▸ **WHAT IS BEING ASKED**:
Output exactly the lines that run from the top of the entries to the line holding "INT64_VALUE (i : Z)", including both of those lines.

+++ MATERIAL FOR THIS EXERCISE

(** * LedgerDatabaseImpl: the transactional command executor

    A shallow embedding of
    [vendor/bat-native-ledger/src/bat/ledger/internal/ledger_database_impl.cc]
    and the properties of its batch execution: bootstrap of the meta table,
    rollback on the first failing command, the stand-alone close, the deferred
    vacuum, and the conversion of result rows into records.

    The C++ object is mutated in place; here every member function takes the
    object and the response and gives them back, together with the list of
    calls it made on the sql layer (in program order). *)

From Stdlib Require Import List ZArith String Bool Lia.
Import ListNotations.
Local Open Scope string_scope.
Local Open Scope list_scope.
Local Open Scope Z_scope.

Set Implicit Arguments.

(** ** The mojom data model used by the executor *)

Module mojom.

(** A C++ [double], carried as its IEEE-754 binary64 bit pattern: the
    executor only moves such values around. *)
Definition double := Z.

(** [mojom::DBValue], a union with one active tag. *)
Inductive DBValue :=
| STRING_VALUE (s : string)
| INT_VALUE (i : Z)
| INT64_VALUE (i : Z)
| DOUBLE_VALUE (d : double)
| BOOL_VALUE (b : bool)
| NULL_VALUE (placeholder : Z).
(* ===== verification/Riscv.v ===== *)
(** * The RISC-V machine as the kernel sees it

    Constants and macros of kernel/param.h, kernel/memlayout.h and kernel/riscv.h: page
    rounding, page-table indices, page-table entries and the physical memory layout, on
    64-bit integers; and the register file of one hart, with the accessors of
    kernel/riscv.h as state transformers. *)

From S2P Require Import Prelude.

(** ** kernel/param.h *)

Definition NPROC : nat := 64.
Definition NCPU : nat := 8.
Definition NOFILE : nat := 16.
Definition NFILE : nat := 100.
Definition NINODE : nat := 50.
Definition NDEV : Z := 10.
Definition ROOTDEV : Z := 1.
Definition MAXARG : nat := 32.
Definition MAXOPBLOCKS : Z := 10.
Definition LOGSIZE : Z := MAXOPBLOCKS * 3.
Definition NBUF : nat := Z.to_nat (MAXOPBLOCKS * 3).
Definition FSSIZE : Z := 2000.
Definition MAXPATH : Z := 128.

(** ** kernel/riscv.h: pages and page tables *)

Definition PGSIZE : Z := 4096.
Definition PGSHIFT : Z := 12.
Definition PGROUNDUP (sz : Z) : Z := Z.land (u64 (u64 (sz + PGSIZE) - 1)) (u64 (Z.lnot (PGSIZE - 1))).
Definition PGROUNDDOWN (a : Z) : Z := Z.land a (u64 (Z.lnot (PGSIZE - 1))).

Definition PTE_V : Z := Z.shiftl 1 0.
Definition PTE_R : Z := Z.shiftl 1 1.
Definition PTE_W : Z := Z.shiftl 1 2.
Definition PTE_X : Z := Z.shiftl 1 3.
Definition PTE_U : Z := Z.shiftl 1 4.

Definition PA2PTE (pa : Z) : Z := u64 (Z.shiftl (Z.shiftr pa 12) 10).
Definition PTE2PA (pte : Z) : Z := u64 (Z.shiftl (Z.shiftr pte 10) 12).
Definition PTE_FLAGS (pte : Z) : Z := Z.land pte 0x3FF.

Definition PXMASK : Z := 0x1FF.
Definition PXSHIFT (level : Z) : Z := PGSHIFT + 9 * level.
Definition PX (level va : Z) : Z := Z.land (Z.shiftr va (PXSHIFT level)) PXMASK.

Definition MAXVA : Z := Z.shiftl 1 (9 + 9 + 9 + 12 - 1).

Definition SATP_SV39 : Z := Z.shiftl 8 60.
Definition MAKE_SATP (pagetable : Z) : Z := Z.lor SATP_SV39 (Z.shiftr pagetable 12).

(** ** kernel/memlayout.h *)

Definition UART0 : Z := 0x10000000.
Definition UART0_IRQ : Z := 10.
Definition VIRTIO0 : Z := 0x10001000.
Definition VIRTIO0_IRQ : Z := 1.
Definition CLINT : Z := 0x2000000.
Definition CLINT_MTIMECMP (hartid : Z) : Z := CLINT + 0x4000 + 8 * hartid.
Definition CLINT_MTIME : Z := CLINT + 0xBFF8.
Definition PLIC : Z := 0x0c000000.
Definition PLIC_SENABLE (hart : Z) : Z := PLIC + 0x2080 + hart * 0x100.
Definition PLIC_SPRIORITY (hart : Z) : Z := PLIC + 0x201000 + hart * 0x2000.
Definition PLIC_SCLAIM (hart : Z) : Z := PLIC + 0x201004 + hart * 0x2000.
Definition KERNBASE : Z := 0x80000000.
Definition PHYSTOP : Z := KERNBASE + 128 * 1024 * 1024.
Definition TRAMPOLINE : Z := MAXVA - PGSIZE.
Definition KSTACK (p : Z) : Z := TRAMPOLINE - (p + 1) * 2 * PGSIZE.
Definition TRAPFRAME : Z := TRAMPOLINE - PGSIZE.

(** ** kernel/riscv.h: control and status registers *)

Definition MSTATUS_MPP_MASK : Z := Z.shiftl 3 11.
Definition MSTATUS_MPP_S : Z := Z.shiftl 1 11.
Definition MSTATUS_MIE : Z := Z.shiftl 1 3.
Definition SSTATUS_SPP : Z := Z.shiftl 1 8.
Definition SSTATUS_SPIE : Z := Z.shiftl 1 5.
Definition SSTATUS_SIE : Z := Z.shiftl 1 1.
Definition SIE_SEIE : Z := Z.shiftl 1 9.
Definition SIE_STIE : Z := Z.shiftl 1 5.
Definition SIE_SSIE : Z := Z.shiftl 1 1.
Definition MIE_MTIE : Z := Z.shiftl 1 7.

(** The registers of one hart that the C code reads or writes. *)
Record hart := Hart {
  h_mhartid : Z;
  h_mstatus : Z;
  h_mepc : Z;
  h_sstatus : Z;
  h_sip : Z;
  h_sie : Z;
  h_mie : Z;
  h_sepc : Z;
  h_medeleg : Z;
  h_mideleg : Z;
  h_stvec : Z;
  h_mtvec : Z;
  h_pmpcfg0 : Z;
  h_pmpaddr0 : Z;
  h_satp : Z;
  h_mscratch : Z;
  h_scause : Z;
  h_stval : Z;
  h_mcounteren : Z;
  h_time : Z;
  h_sp : Z;
  h_tp : Z;
  h_ra : Z
}.
#[export] Instance hart_eta : Eta hart :=
  fun h => Hart (h_mhartid h) (h_mstatus h) (h_mepc h) (h_sstatus h) (h_sip h) (h_sie h) (h_mie h) (h_sepc h) (h_medeleg h) (h_mideleg h) (h_stvec h) (h_mtvec h) (h_pmpcfg0 h) (h_pmpaddr0 h) (h_satp h) (h_mscratch h) (h_scause h) (h_stval h) (h_mcounteren h) (h_time h) (h_sp h) (h_tp h) (h_ra h).

Definition r_mhartid : M hart Z := gets h_mhartid.
Definition r_mstatus : M hart Z := gets h_mstatus.
Definition w_mstatus (x : Z) : M hart unit := modify (fun h => h <| h_mstatus := x |>).
Definition w_mepc (x : Z) : M hart unit := modify (fun h => h <| h_mepc := x |>).
Definition r_sstatus : M hart Z := gets h_sstatus.
Definition w_sstatus (x : Z) : M hart unit := modify (fun h => h <| h_sstatus := x |>).
Definition r_sip : M hart Z := gets h_sip.
Definition w_sip (x : Z) : M hart unit := modify (fun h => h <| h_sip := x |>).
Definition r_sie : M hart Z := gets h_sie.
Definition w_sie (x : Z) : M hart unit := modify (fun h => h <| h_sie := x |>).
Definition r_mie : M hart Z := gets h_mie.
Definition w_mie (x : Z) : M hart unit := modify (fun h => h <| h_mie := x |>).
Definition r_sepc : M hart Z := gets h_sepc.
Definition w_sepc (x : Z) : M hart unit := modify (fun h => h <| h_sepc := x |>).
Definition r_medeleg : M hart Z := gets h_medeleg.
Definition w_medeleg (x : Z) : M hart unit := modify (fun h => h <| h_medeleg := x |>).
Definition r_mideleg : M hart Z := gets h_mideleg.
Definition w_mideleg (x : Z) : M hart unit := modify (fun h => h <| h_mideleg := x |>).
Definition r_stvec : M hart Z := gets h_stvec.
Definition w_stvec (x : Z) : M hart unit := modify (fun h => h <| h_stvec := x |>).
Definition w_mtvec (x : Z) : M hart unit := modify (fun h => h <| h_mtvec := x |>).
Definition w_pmpcfg0 (x : Z) : M hart unit := modify (fun h => h <| h_pmpcfg0 := x |>).
Definition w_pmpaddr0 (x : Z) : M hart unit := modify (fun h => h <| h_pmpaddr0 := x |>).
Definition r_satp : M hart Z := gets h_satp.
Definition w_satp (x : Z) : M hart unit := modify (fun h => h <| h_satp := x |>).
Definition w_mscratch (x : Z) : M hart unit := modify (fun h => h <| h_mscratch := x |>).
Definition r_scause : M hart Z := gets h_scause.
Definition r_stval : M hart Z := gets h_stval.
Definition r_mcounteren : M hart Z := gets h_mcounteren.
Definition w_mcounteren (x : Z) : M hart unit := modify (fun h => h <| h_mcounteren := x |>).
Definition r_time : M hart Z := gets h_time.
Definition r_sp : M hart Z := gets h_sp.
Definition r_tp : M hart Z := gets h_tp.
Definition w_tp (x : Z) : M hart unit := modify (fun h => h <| h_tp := x |>).
Definition r_ra : M hart Z := gets h_ra.

(** Device interrupts on, off, and whether they are on. *)
Definition intr_on : M hart unit :=
  x <- r_sstatus ;; w_sstatus (Z.lor x SSTATUS_SIE).
Definition intr_off : M hart unit :=
  x <- r_sstatus ;; w_sstatus (Z.land x (u64 (Z.lnot SSTATUS_SIE))).
Definition intr_get : M hart Z :=
  x <- r_sstatus ;; mret (b2z (negb (Z.land x SSTATUS_SIE =? 0))).

(** ** Page arithmetic *)

Lemma PGROUNDDOWN_spec a : 0 <= a < 2 ^ 64 -> PGROUNDDOWN a = a / PGSIZE * PGSIZE.
Proof.
  intros Ha. unfold PGROUNDDOWN, PGSIZE.
  change (u64 (Z.lnot (4096 - 1))) with (Z.ldiff (Z.ones 64) (Z.ones 12)).
  rewrite Z.land_comm, <- (Z.land_comm a).
  rewrite Z.ldiff_land, Z.land_assoc, <- Z.ldiff_land.
  rewrite Z.land_ones, Z.mod_small by lia.
  by rewrite ldiff_ones_low.
Qed.

Lemma PGROUNDUP_spec sz : 0 <= sz -> sz + PGSIZE <= 2 ^ 64 ->
  PGROUNDUP sz = (sz + PGSIZE - 1) / PGSIZE * PGSIZE.
Proof.
  intros H0 H1. unfold PGROUNDUP.
  assert (u64 (u64 (sz + PGSIZE) - 1) = sz + PGSIZE - 1) as ->.
  { unfold u64. unfold PGSIZE in *.
    rewrite Zminus_mod_idemp_l. apply Z.mod_small. lia. }
  fold (PGROUNDDOWN (sz + PGSIZE - 1)).
  apply PGROUNDDOWN_spec. unfold PGSIZE in *. lia.
Qed.

Lemma PGROUNDDOWN_aligned a : 0 <= a < 2 ^ 64 -> PGROUNDDOWN a mod PGSIZE = 0.
Proof. intros. rewrite PGROUNDDOWN_spec by done. by apply Z_mod_mult. Qed.

Lemma PGROUNDDOWN_bounds a : 0 <= a < 2 ^ 64 ->
  0 <= PGROUNDDOWN a <= a /\ a < PGROUNDDOWN a + PGSIZE.
Proof.
  intros. rewrite PGROUNDDOWN_spec by done. unfold PGSIZE.
  pose proof (Z.div_mod a 4096). pose proof (Z.mod_pos_bound a 4096). lia.
Qed.

Lemma PGROUNDDOWN_id a : 0 <= a < 2 ^ 64 -> a mod PGSIZE = 0 -> PGROUNDDOWN a = a.
Proof.
  intros Ha Hal. rewrite PGROUNDDOWN_spec by done. unfold PGSIZE in *.
  pose proof (Z.div_mod a 4096). lia.
Qed.

Lemma PGROUNDUP_bounds sz : 0 <= sz -> sz + PGSIZE <= 2 ^ 64 ->
  PGROUNDUP sz mod PGSIZE = 0 /\ sz <= PGROUNDUP sz < sz + PGSIZE.
Proof.
  intros. rewrite PGROUNDUP_spec by done. split; [by apply Z_mod_mult|].
  unfold PGSIZE in *. pose proof (Z.div_mod (sz + 4096 - 1) 4096).
  pose proof (Z.mod_pos_bound (sz + 4096 - 1) 4096). lia.
Qed.

(** ** Page-table entries *)

Lemma PX_range level va : 0 <= PX level va < 512.
Proof.
  unfold PX, PXMASK. change 0x1FF with (Z.ones 9). rewrite Z.land_ones by lia.
  apply Z.mod_pos_bound. lia.
Qed.

Lemma PX_spec level va : 0 <= level -> PX level va = va / 2 ^ (12 + 9 * level) mod 512.
Proof.
  intros. unfold PX, PXMASK, PXSHIFT, PGSHIFT. change 0x1FF with (Z.ones 9).
  by rewrite Z.land_ones, Z.shiftr_div_pow2 by lia.
Qed.

(** A page-table entry made of a page address and flags gives both back. *)
Lemma PTE2PA_PA2PTE pa fl :
  0 <= pa < 2 ^ 56 -> pa mod PGSIZE = 0 -> 0 <= fl < 1024 ->
  PTE2PA (Z.lor (PA2PTE pa) fl) = pa /\ PTE_FLAGS (Z.lor (PA2PTE pa) fl) = fl.
Proof.
  intros Hpa Hal Hfl. unfold PGSIZE in *.
  pose proof (Z.div_mod pa 4096 ltac:(lia)) as Hdm. rewrite Hal in Hdm.
  set (q := pa / 4096) in *.
  assert (0 <= q < 2 ^ 44) by lia.
  assert (PA2PTE pa = Z.shiftl q 10) as Hpte.
  { unfold PA2PTE, u64. rewrite Z.shiftr_div_pow2 by lia. change (2 ^ 12) with 4096. fold q.
    rewrite Z.shiftl_mul_pow2 by lia. rewrite Z.mod_small; lia. }
  rewrite Hpte. split.
  - unfold PTE2PA. rewrite Z.shiftr_lor, Z.shiftr_shiftl_l by lia.
    rewrite (Z.shiftr_div_pow2 fl) by lia. rewrite (Z.div_small fl) by lia.
    rewrite Z.lor_0_r. change (10 - 10) with 0. rewrite Z.shiftl_0_r.
    rewrite Z.shiftl_mul_pow2 by lia. rewrite u64_small; lia.
  - unfold PTE_FLAGS. change 0x3FF with (Z.ones 10).
    rewrite Z.land_lor_distr_l, !Z.land_ones by lia.
    rewrite Z.shiftl_mul_pow2, Z_mod_mult, Z.lor_0_l by lia. apply Z.mod_small. lia.
Qed.

(** ** Interrupt flags *)

Lemma intr_off_get h : exists h', intr_off h = Ok tt h' /\ intr_get h' = Ok 0 h'.
Proof.
  eexists. split; [reflexivity|]. unfold intr_get, r_sstatus, mbind, gets, mret; simpl.
  rewrite <- Z.land_assoc. change (Z.land (u64 (Z.lnot SSTATUS_SIE)) SSTATUS_SIE) with 0.
  by rewrite Z.land_0_r.
Qed.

++++++

▸ **TASK ANSWER**:
(** * LedgerDatabaseImpl: the transactional command executor

    A shallow embedding of
    [vendor/bat-native-ledger/src/bat/ledger/internal/ledger_database_impl.cc]
    and the properties of its batch execution: bootstrap of the meta table,
    rollback on the first failing command, the stand-alone close, the deferred
    vacuum, and the conversion of result rows into records.

    The C++ object is mutated in place; here every member function takes the
    object and the response and gives them back, together with the list of
    calls it made on the sql layer (in program order). *)

From Stdlib Require Import List ZArith String Bool Lia.
Import ListNotations.
Local Open Scope string_scope.
Local Open Scope list_scope.
Local Open Scope Z_scope.

Set Implicit Arguments.

(** ** The mojom data model used by the executor *)

Module mojom.

(** A C++ [double], carried as its IEEE-754 binary64 bit pattern: the
    executor only moves such values around. *)
Definition double := Z.

(** [mojom::DBValue], a union with one active tag. *)
Inductive DBValue :=
| STRING_VALUE (s : string)
| INT_VALUE (i : Z)
| INT64_VALUE (i : Z)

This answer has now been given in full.